§ **ACTIVITY**:
Starting at the line that has "change (2 ^ 21) with 2097152 in Hz'." and stopping after the line that has "H4]. split; [|cbn [val]|intros v [= <-]; lia|lia].", reproduce the listing below exactly; omit everything else.

§ **DATA PROVIDED**:
Lemma shifted_bits v k a : 0 <= a -> 0 <= k -> 0 < v -> 2 ^ a <= v * 2 ^ k < 2 ^ (a + 1) ->
  2 ^ (a - k) <= v < 2 ^ (a + 1 - k).
Proof.
  intros Ha Hk Hv H. destruct (Z.le_gt_cases k a) as [Hle|Hgt].
  - replace a with (a - k + k) in H at 1 by lia. replace (a + 1) with (a + 1 - k + k) in H by lia.
    rewrite !Z.pow_add_r in H by lia. assert (0 < 2 ^ k) by lia. nia.
  - assert (2 ^ (a + 1) <= 2 ^ k) by (apply Z.pow_le_mono_r; lia). assert (1 * 2 ^ k <= v * 2 ^ k) by (apply Z.mul_le_mono_nonneg_r; lia). lia.
Qed.

(** The words of the mantissa without its trailing zeros, in the block. *)
Record scaled zs (k m : Z) : Prop := {
  sc_val : val zs * 2 ^ k = m;
  sc_odd : val zs mod 2 = 1;
  sc_normal : normal zs;
  sc_low : 0 <= k;
}.

Lemma wp_d2b b w K Os c d0 d1 n (Q : Z * Z * Z -> world -> Prop) :
  mp b w K Os c -> (alloc_fuel <= n)%nat -> bcost b 1 <= c -> is_word d0 -> is_word d1 -> mantissa d0 d1 <> 0 ->
  (forall p zs o k bits w', mp true w' K ((p, o) :: Os) (c - bcost b 1) -> bigint 1 0 zs o ->
    scaled zs k (mantissa d0 d1) -> 2 ^ (bits - 1) <= val zs < 2 ^ bits -> Q (p, exponent d0 + k, bits) w') ->
  wp n (d2b calloc _freelist d0 d1) w Q.
Proof.
  intros H Hf Hc H0 H1 Hm HQ. destruct (mantissa_parts d0 d1 H0 H1) as (Hde & Hz & Em & Hnorm & Hsub). unfold d2b. wp_step.
  eapply wp_Balloc; [exact H|done|lia|intros; lia|]. intros p nx x w1 Hp Hx Hmp. cbv zeta in *.
  destruct x as [|x0 [|x1 [|]]]; cbn [length] in Hx; try lia.
  set (de := i32 (Z.shiftr (Z.land d0 _) _)) in *. set (z := if negb (de =? 0) then _ else _) in *.
  assert (Htail : forall zs ys k w2, zlen zs + zlen ys = 2 -> scaled zs k (mantissa d0 d1) -> zs <> [] ->
    mp true w2 K ((p, bobj nx 1 0 zs ys) :: Os) (c - bcost b 1) ->
    wp n (if negb (de =? 0) then mret (p, de - Bias - (P - 1) + k, P - k)
      else v ← load32 (_x p + 4 * (zlen zs - 1)); mret (p, de - Bias - (P - 1) + 1 + k, 32 * zlen zs - hi0bits v)) w2 Q).
  { intros zs ys k w2 Hlen Hsc Hne H2. pose proof Hsc as [Hv Hodd Hno Hk].
    assert (Hbig : bigint 1 0 zs (bobj nx 1 0 zs ys)) by (split; [done|by exists nx, ys]).
    destruct (Z.eqb_spec de 0) as [Ed|Ed]; cbn [negb].
    - destruct zs as [|v zs _] using rev_ind; [done|]. rewrite zlen_snoc.
      assert (Hw := bigint_all_words _ _ _ _ _ p 1 0 _ _ H2 (list_elem_of_here _ _) Hbig).
      apply Forall_app in Hw as [Hwz [Hwv _]%Forall_cons].
      wp_step. eapply (wp_load _ _ _ _ _ p ([nx; 1; 2 ^ 1; 0; zlen (zs ++ [v])] ++ zs) v ys);
        [exact H2|unfold bobj; rewrite <-(app_assoc zs [v]); left|unfold _x; rewrite length_app; cbn; lia|]. wp_step.
      replace (de - Bias - (P - 1) + 1 + k) with (exponent d0 + k) by (rewrite (Hsub Ed); unfold Bias, P; lia).
      eapply HQ; [exact H2|done|done|]. apply number_bits; [done|].
      assert (v <> 0) by (apply Hno; by rewrite last_snoc). lia.
    - wp_step. destruct (Hnorm Ed) as [Hr He].
      replace (de - Bias - (P - 1) + k) with (exponent d0 + k) by (rewrite He; unfold Bias, P; lia).
      eapply HQ; [exact H2|done|done|]. unfold P. rewrite <-Hv in Hr.
      replace (53 - k - 1) with (52 - k) by lia. apply (shifted_bits (val zs) k 52); [lia|done|lia|done]. }
  destruct (Z.eqb_spec d1 0) as [E1|E1]; cbn [negb].
  - assert (0 < z < word) as Hzw by (change (2 ^ 21) with 2097152 in Hz; lia).
    destruct (lo0bits_odd z Hzw) as (k & y & -> & Ez & Hodd & Hk). cbv beta iota.
    assert (Hy : 0 < y <= z) by (assert (1 <= 2 ^ k) by lia; nia).
    wp_step. wp_step. eapply (wp_store _ _ _ _ _ p [nx; 1; 2 ^ 1; 0; 0] x0 [x1]); [exact Hmp|unfold _x; cbn; lia|lia|].
    intros w2 H2. wp_step.
    eapply (wp_store_int _ _ _ _ _ p [nx; 1; 2 ^ 1; 0] 0 [y; x1]); [exact H2|unfold _wds; cbn; lia|lia|].
    intros w3 H3. wp_steps. apply (Htail [y] [x1] (k + 32)); [done| |done|exact H3].
    split; [|cbn; lia|intros v [= <-]; lia|lia].
    rewrite Em, E1, Ez, Z.pow_add_r by lia. change (2 ^ 32) with word. cbn [val]. ring.
  - destruct (lo0bits_odd d1 ltac:(lia)) as (k & y & -> & Ey & Hodd & Hk). cbv beta iota.
    assert (Hs : 2 ^ (32 - k) * 2 ^ k = word) by (rewrite <-Z.pow_add_r by lia; replace (32 - k + k) with 32 by lia; done).
    assert (Hk0 : 0 < 2 ^ k) by lia. assert (Hy0 : 0 < y) by (apply (Z.mul_lt_mono_pos_r (2 ^ k)); lia).
    assert (Hy : 0 < y < 2 ^ (32 - k)) by (split; [done|apply (Z.mul_lt_mono_pos_r (2 ^ k)); lia]).
    assert (Hyw : y * 1 <= y * 2 ^ k) by (apply Z.mul_le_mono_nonneg_l; lia).
    set (x0' := y + z mod 2 ^ k * 2 ^ (32 - k)). set (z' := z / 2 ^ k).
    pose proof (Z.mod_pos_bound z (2 ^ k) Hk0) as Hzm. pose proof (Z.div_mod z (2 ^ k) ltac:(lia)) as Hzd. fold z' in Hzd.
    assert (Hx0 : 0 < x0' < word).
    { pose proof (two_parts (2 ^ (32 - k)) (2 ^ k) y (z mod 2 ^ k)). unfold x0'.
      assert (0 <= z mod 2 ^ k * 2 ^ (32 - k)) by (apply Z.mul_nonneg_nonneg; lia). lia. }
    assert (Hz' : 0 <= z' < 2 ^ 21).
    { unfold z'. split; [apply Z.div_pos; lia|]. assert (z / 2 ^ k <= z); [|lia].
      apply Z.div_le_upper_bound; [done|]. assert (1 * z <= 2 ^ k * z) by (apply Z.mul_le_mono_nonneg_r; lia). lia. }
    change (2 ^ 21) with 2097152 in Hz'.
    assert (Hval : (x0' + word * z') * 2 ^ k = mantissa d0 d1).
    { rewrite Em, Hzd, Ey. unfold x0'. rewrite <-Hs. ring. }
    assert (Hxodd : x0' mod 2 = 1).
    { unfold x0'. replace (32 - k) with (Z.succ (31 - k)) by lia. rewrite Z.pow_succ_r by lia.
      replace (y + _) with (y + z mod 2 ^ k * 2 ^ (31 - k) * 2) by ring. by rewrite Z_mod_plus_full. }
    assert (Hfirst : forall Q1 : Z -> world -> Prop,
      (forall w2, mp true w2 K ((p, [nx; 1; 2 ^ 1; 0; 0] ++ [x0'; x1]) :: Os) (c - bcost b 1) -> Q1 z' w2) ->
      wp n (if negb (k =? 0) then store32 (_x p) (Z.lor y (u32 (Z.shiftl z (32 - k)))) ;; mret (Z.shiftr z k)
        else store32 (_x p) y ;; mret z) w1 Q1).
    { intros Q1 HQ1. destruct (Z.eqb_spec k 0) as [->|Hk1]; cbn [negb]; wp_step.
      - assert (Ex : x0' = y) by (unfold x0'; change (2 ^ 0) with 1; rewrite Z.mod_1_r; lia).
        assert (Ezz : z' = z) by (unfold z'; change (2 ^ 0) with 1; apply Z.div_1_r). rewrite Ex, Ezz in HQ1.
        eapply (wp_store _ _ _ _ _ p [nx; 1; 2 ^ 1; 0; 0] x0 [x1]); [exact Hmp|unfold _x; cbn; lia|lia|].
        intros w2 H2. wp_steps. by apply HQ1.
      - destruct (shift_words z y k) as [Hw Ew]; [lia|lia|]. rewrite Ew. fold x0'. rewrite Z.shiftr_div_pow2 by lia. fold z'.
        eapply (wp_store _ _ _ _ _ p [nx; 1; 2 ^ 1; 0; 0] x0 [x1]); [exact Hmp|unfold _x; cbn; lia|lia|].
        intros w2 H2. wp_steps. by apply HQ1. }
    wp_step. wp_step. apply Hfirst. intros w2 H2. wp_step.
    eapply (wp_store _ _ _ _ _ p ([nx; 1; 2 ^ 1; 0; 0] ++ [x0']) x1 []); [exact H2|unfold _x; cbn; lia|lia|]. intros w3 H3.
    wp_step. set (i := if negb (z' =? 0) then 2 else 1).
    assert (Hi : i = 1 \/ i = 2) by (unfold i; destruct (z' =? 0); cbn; lia).
    eapply (wp_store_int _ _ _ _ _ p [nx; 1; 2 ^ 1; 0] 0 [x0'; z']); [exact H3|unfold _wds; cbn; lia|lia|].
    intros w4 H4. wp_steps. unfold i in *. destruct (Z.eqb_spec z' 0) as [Ez|Ez]; cbn [negb] in *.
    + apply (Htail [x0'] [z'] k); [done| |done|exact H4]. rewrite Ez in *. split; [|cbn [val]|intros v [= <-]; lia|lia].
      * rewrite <-Hval. cbn [val]. ring.
      * rewrite <-Hxodd. f_equal. lia.
    + apply (Htail [x0'; z'] [] k); [done| |done|exact H4]. split; [|cbn [val]|intros v [= <-]; lia|lia].
      * rewrite <-Hval. cbn [val]. ring.
      * rewrite <-Hxodd. replace (x0' + word * (z' + word * 0)) with (x0' + z' * 2147483648 * 2) by lia. by rewrite Z_mod_plus_full.
Qed.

§ **SOLUTION TO THIS PROBLEM**:
    change (2 ^ 21) with 2097152 in Hz'.
    assert (Hval : (x0' + word * z') * 2 ^ k = mantissa d0 d1).
    { rewrite Em, Hzd, Ey. unfold x0'. rewrite <-Hs. ring. }
    assert (Hxodd : x0' mod 2 = 1).
    { unfold x0'. replace (32 - k) with (Z.succ (31 - k)) by lia. rewrite Z.pow_succ_r by lia.
      replace (y + _) with (y + z mod 2 ^ k * 2 ^ (31 - k) * 2) by ring. by rewrite Z_mod_plus_full. }
    assert (Hfirst : forall Q1 : Z -> world -> Prop,
      (forall w2, mp true w2 K ((p, [nx; 1; 2 ^ 1; 0; 0] ++ [x0'; x1]) :: Os) (c - bcost b 1) -> Q1 z' w2) ->
      wp n (if negb (k =? 0) then store32 (_x p) (Z.lor y (u32 (Z.shiftl z (32 - k)))) ;; mret (Z.shiftr z k)
        else store32 (_x p) y ;; mret z) w1 Q1).
    { intros Q1 HQ1. destruct (Z.eqb_spec k 0) as [->|Hk1]; cbn [negb]; wp_step.
      - assert (Ex : x0' = y) by (unfold x0'; change (2 ^ 0) with 1; rewrite Z.mod_1_r; lia).
        assert (Ezz : z' = z) by (unfold z'; change (2 ^ 0) with 1; apply Z.div_1_r). rewrite Ex, Ezz in HQ1.
        eapply (wp_store _ _ _ _ _ p [nx; 1; 2 ^ 1; 0; 0] x0 [x1]); [exact Hmp|unfold _x; cbn; lia|lia|].
        intros w2 H2. wp_steps. by apply HQ1.
      - destruct (shift_words z y k) as [Hw Ew]; [lia|lia|]. rewrite Ew. fold x0'. rewrite Z.shiftr_div_pow2 by lia. fold z'.
        eapply (wp_store _ _ _ _ _ p [nx; 1; 2 ^ 1; 0; 0] x0 [x1]); [exact Hmp|unfold _x; cbn; lia|lia|].
        intros w2 H2. wp_steps. by apply HQ1. }
    wp_step. wp_step. apply Hfirst. intros w2 H2. wp_step.
    eapply (wp_store _ _ _ _ _ p ([nx; 1; 2 ^ 1; 0; 0] ++ [x0']) x1 []); [exact H2|unfold _x; cbn; lia|lia|]. intros w3 H3.
    wp_step. set (i := if negb (z' =? 0) then 2 else 1).
    assert (Hi : i = 1 \/ i = 2) by (unfold i; destruct (z' =? 0); cbn; lia).
    eapply (wp_store_int _ _ _ _ _ p [nx; 1; 2 ^ 1; 0] 0 [x0'; z']); [exact H3|unfold _wds; cbn; lia|lia|].
    intros w4 H4. wp_steps. unfold i in *. destruct (Z.eqb_spec z' 0) as [Ez|Ez]; cbn [negb] in *.
    + apply (Htail [x0'] [z'] k); [done| |done|exact H4]. rewrite Ez in *. split; [|cbn [val]|intros v [= <-]; lia|lia].
      * rewrite <-Hval. cbn [val]. ring.
      * rewrite <-Hxodd. f_equal. lia.
    + apply (Htail [x0'; z'] [] k); [done| |done|exact H4]. split; [|cbn [val]|intros v [= <-]; lia|lia].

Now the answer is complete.